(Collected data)
|---|

(** * Synthesis pipeline of the debate back end

  A shallow embedding of the synthesis service (pair resolution, the four
  one-shot Python workers, result assembly and persistence), of the
  synthesis controller and of the response service that creates the
  response pairs, followed by the properties proved about them.

  Conventions.
  - A JavaScript value is a [value]; a number is the exact rational value
    of the double it denotes (only comparisons and truthiness are taken of
    numbers here, never arithmetic).
  - A rejected promise or a thrown exception is [Throw]; an [await]ed value
    is [Ok].
  - Wall-clock measurements ([processingMetrics], [processingTime]) and
    console output are left out.
  - A string is a sequence of characters with codes below 256.
  - A result document in memory and what the store keeps of it are told
    apart: [save] answers with the first and a later read finds the
    second.

  Around the synthesis run the file also embeds what reads the two
  collections back (the queries of the response service, the listings and
  statistics of the synthesis service, the view of one result), the
  citation scanner of the response service, the payload handed to the
  synthesizer, and of the document service the chunking loop and the
  summary. *)

From Stdlib Require Import String Ascii List ZArith NArith QArith Bool Lia.
From Stdlib Require Import DecimalString Sorting.Permutation Sorting.Sorted.
Import ListNotations.
Local Close Scope Q_scope.
Local Open Scope string_scope.
Local Open Scope list_scope.

Set Implicit Arguments.
Set Warnings "-register-all".

(* ===================================================================== *)
(** ** JavaScript values *)
(* ===================================================================== *)

Module JS.

(** An array is an object too: besides its elements it can be given named
    properties, which is what an assignment [a.reasoning = ...] does. *)
Inductive value : Type :=
| VUndef
| VNull
| VBool (b : bool)
| VNum (q : Q)
| VStr (s : string)
| VArr (elems : list value) (props : list (string * value))
| VObj (props : list (string * value)).

Inductive exn : Type :=
| TypeError
| CastError
| ValidationError
| DuplicateKey
| ServerError
| Error (msg : string).

Inductive res (A : Type) : Type :=
| Ok (a : A)
| Throw (e : exn).
Arguments Ok {A} a.
Arguments Throw {A} e.

Definition res_bind {A B} (r : res A) (k : A -> res B) : res B :=
  match r with
  | Ok a => k a
  | Throw e => Throw e
  end.

(** [x || d], [!x], [x ? a : b] all go through ToBoolean. *)
Definition truthy (v : value) : bool :=
  match v with
  | VUndef | VNull => false
  | VBool b => b
  | VNum q => negb (Qnum q =? 0)%Z
  | VStr s => negb (s =? "")
  | VArr _ _ | VObj _ => true
  end.

Definition or_else (v d : value) : value := if truthy v then v else d.

Fixpoint assoc {A} (k : string) (l : list (string * A)) : option A :=
  match l with
  | [] => None
  | (k', v) :: rest => if k' =? k then Some v else assoc k rest
  end.

Fixpoint assoc_set {A} (k : string) (v : A) (l : list (string * A))
  : list (string * A) :=
  match l with
  | [] => [(k, v)]
  | (k', v') :: rest =>
      if k' =? k then (k', v) :: rest else (k', v') :: assoc_set k v rest
  end.

Definition own (props : list (string * value)) (k : string) : value :=
  match assoc k props with
  | Some v => v
  | None => VUndef
  end.

(** [v.k] for the property names this service reads (none of them is an
    inherited property of a primitive wrapper, an array or an object). *)
Definition getp (v : value) (k : string) : res value :=
  match v with
  | VUndef | VNull => Throw TypeError
  | VBool _ | VNum _ | VStr _ => Ok VUndef
  | VArr _ props => Ok (own props k)
  | VObj props => Ok (own props k)
  end.

(** [v?.k] *)
Definition optp (v : value) (k : string) : value :=
  match getp v k with
  | Ok x => x
  | Throw _ => VUndef
  end.

(** [v.k = x] in strict-mode code (an ES module): creating a property on a
    primitive, on [null] or on [undefined] is a TypeError. *)
Definition setp (v : value) (k : string) (x : value) : res value :=
  match v with
  | VObj props => Ok (VObj (assoc_set k x props))
  | VArr elems props => Ok (VArr elems (assoc_set k x props))
  | _ => Throw TypeError
  end.


(** Template-literal rendering of a process exit code: an integer, or
    [null] when the process was ended by a signal. *)
Definition show_code (code : option Z) : string :=
  match code with
  | Some z => NilZero.string_of_int (Z.to_int z)
  | None => "null"
  end.

End JS.
Import JS.

Notation "x <- r ;; k" := (res_bind r (fun x => k))
(at level 61, r at next level, right associativity).

(* ===================================================================== *)
(** ** The four workers *)
(* ===================================================================== *)

Module Worker.

Inductive Stage : Type := Judge | Detector | Synthesizer | Explainer.

(** What settles the promise wrapped around one spawned process: the first
    of these to happen calls [resolve]; later calls have no effect.
    [Closed code body] is the 'close' event, [body] being what
    [JSON.parse] makes of the accumulated standard output ([None] when it
    throws). *)
Inductive outcome : Type :=
| WriteThrew (msg : string)
| ErrorEvent (msg : string)
| Closed (code : option Z) (body : option value)
| TimedOut.

Definition exited_zero (code : option Z) : bool :=
  match code with
  | Some z => (z =? 0)%Z
  | None => false
  end.

Definition failure (err : string) : value :=
  VObj [("success", VBool false); ("error", VStr err)].

Definition _runEvidenceJudge (o : outcome) : value :=
  match o with
  | Closed code body =>
      if exited_zero code then
        match body with
        | Some result => result
        | None => failure "Parse error"
        end
      else failure ("Exit code " ++ show_code code)
  | ErrorEvent msg => failure msg
  | WriteThrew msg => failure msg
  | TimedOut => failure "Timeout"
  end.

|---|

> **EXERCISE GOAL**
Could you please reproduce each record exactly, leaving nothing out?

> **WRITTEN RESPONSE**
(** * Synthesis pipeline of the debate back end

  A shallow embedding of the synthesis service (pair resolution, the four
  one-shot Python workers, result assembly and persistence), of the
  synthesis controller and of the response service that creates the
  response pairs, followed by the properties proved about them.

  Conventions.
  - A JavaScript value is a [value]; a number is the exact rational value
    of the double it denotes (only comparisons and truthiness are taken of
    numbers here, never arithmetic).
  - A rejected promise or a thrown exception is [Throw]; an [await]ed value
    is [Ok].
  - Wall-clock measurements ([processingMetrics], [processingTime]) and
    console output are left out.
  - A string is a sequence of characters with codes below 256.
  - A result document in memory and what the store keeps of it are told
    apart: [save] answers with the first and a later read finds the
    second.

  Around the synthesis run the file also embeds what reads the two
  collections back (the queries of the response service, the listings and
  statistics of the synthesis service, the view of one result), the
  citation scanner of the response service, the payload handed to the
  synthesizer, and of the document service the chunking loop and the
  summary. *)

From Stdlib Require Import String Ascii List ZArith NArith QArith Bool Lia.
From Stdlib Require Import DecimalString Sorting.Permutation Sorting.Sorted.
Import ListNotations.
Local Close Scope Q_scope.
Local Open Scope string_scope.
Local Open Scope list_scope.

Set Implicit Arguments.
Set Warnings "-register-all".

(* ===================================================================== *)
(** ** JavaScript values *)
(* ===================================================================== *)

Module JS.

(** An array is an object too: besides its elements it can be given named
    properties, which is what an assignment [a.reasoning = ...] does. *)
Inductive value : Type :=
| VUndef
| VNull
| VBool (b : bool)
| VNum (q : Q)
| VStr (s : string)
| VArr (elems : list value) (props : list (string * value))
| VObj (props : list (string * value)).

Inductive exn : Type :=
| TypeError
| CastError
| ValidationError
| DuplicateKey
| ServerError
| Error (msg : string).

Inductive res (A : Type) : Type :=
| Ok (a : A)
| Throw (e : exn).
Arguments Ok {A} a.
Arguments Throw {A} e.

Definition res_bind {A B} (r : res A) (k : A -> res B) : res B :=
  match r with
  | Ok a => k a
  | Throw e => Throw e
  end.

(** [x || d], [!x], [x ? a : b] all go through ToBoolean. *)
Definition truthy (v : value) : bool :=
  match v with
  | VUndef | VNull => false
  | VBool b => b
  | VNum q => negb (Qnum q =? 0)%Z
  | VStr s => negb (s =? "")
  | VArr _ _ | VObj _ => true
  end.

Definition or_else (v d : value) : value := if truthy v then v else d.

Fixpoint assoc {A} (k : string) (l : list (string * A)) : option A :=
  match l with
  | [] => None
  | (k', v) :: rest => if k' =? k then Some v else assoc k rest
  end.

Fixpoint assoc_set {A} (k : string) (v : A) (l : list (string * A))
  : list (string * A) :=
  match l with
  | [] => [(k, v)]
  | (k', v') :: rest =>
      if k' =? k then (k', v) :: rest else (k', v') :: assoc_set k v rest
  end.

Definition own (props : list (string * value)) (k : string) : value :=
  match assoc k props with
  | Some v => v
  | None => VUndef
  end.

(** [v.k] for the property names this service reads (none of them is an
    inherited property of a primitive wrapper, an array or an object). *)
Definition getp (v : value) (k : string) : res value :=
  match v with
  | VUndef | VNull => Throw TypeError
  | VBool _ | VNum _ | VStr _ => Ok VUndef
  | VArr _ props => Ok (own props k)
  | VObj props => Ok (own props k)
  end.

(** [v?.k] *)
Definition optp (v : value) (k : string) : value :=
  match getp v k with
  | Ok x => x
  | Throw _ => VUndef
  end.

(** [v.k = x] in strict-mode code (an ES module): creating a property on a
    primitive, on [null] or on [undefined] is a TypeError. *)
Definition setp (v : value) (k : string) (x : value) : res value :=
  match v with
  | VObj props => Ok (VObj (assoc_set k x props))
  | VArr elems props => Ok (VArr elems (assoc_set k x props))
  | _ => Throw TypeError
  end.


(** Template-literal rendering of a process exit code: an integer, or
    [null] when the process was ended by a signal. *)
Definition show_code (code : option Z) : string :=
  match code with
  | Some z => NilZero.string_of_int (Z.to_int z)
  | None => "null"
  end.

End JS.
Import JS.

Notation "x <- r ;; k" := (res_bind r (fun x => k))
(at level 61, r at next level, right associativity).

(* ===================================================================== *)
(** ** The four workers *)
(* ===================================================================== *)

Module Worker.

Inductive Stage : Type := Judge | Detector | Synthesizer | Explainer.

(** What settles the promise wrapped around one spawned process: the first
    of these to happen calls [resolve]; later calls have no effect.
    [Closed code body] is the 'close' event, [body] being what
    [JSON.parse] makes of the accumulated standard output ([None] when it
    throws). *)
Inductive outcome : Type :=
| WriteThrew (msg : string)
| ErrorEvent (msg : string)
| Closed (code : option Z) (body : option value)
| TimedOut.

Definition exited_zero (code : option Z) : bool :=
  match code with
  | Some z => (z =? 0)%Z
  | None => false
  end.

Definition failure (err : string) : value :=
  VObj [("success", VBool false); ("error", VStr err)].

Definition _runEvidenceJudge (o : outcome) : value :=
  match o with
  | Closed code body =>
      if exited_zero code then
        match body with
        | Some result => result
        | None => failure "Parse error"
        end
      else failure ("Exit code " ++ show_code code)
  | ErrorEvent msg => failure msg
  | WriteThrew msg => failure msg
  | TimedOut => failure "Timeout"
  end.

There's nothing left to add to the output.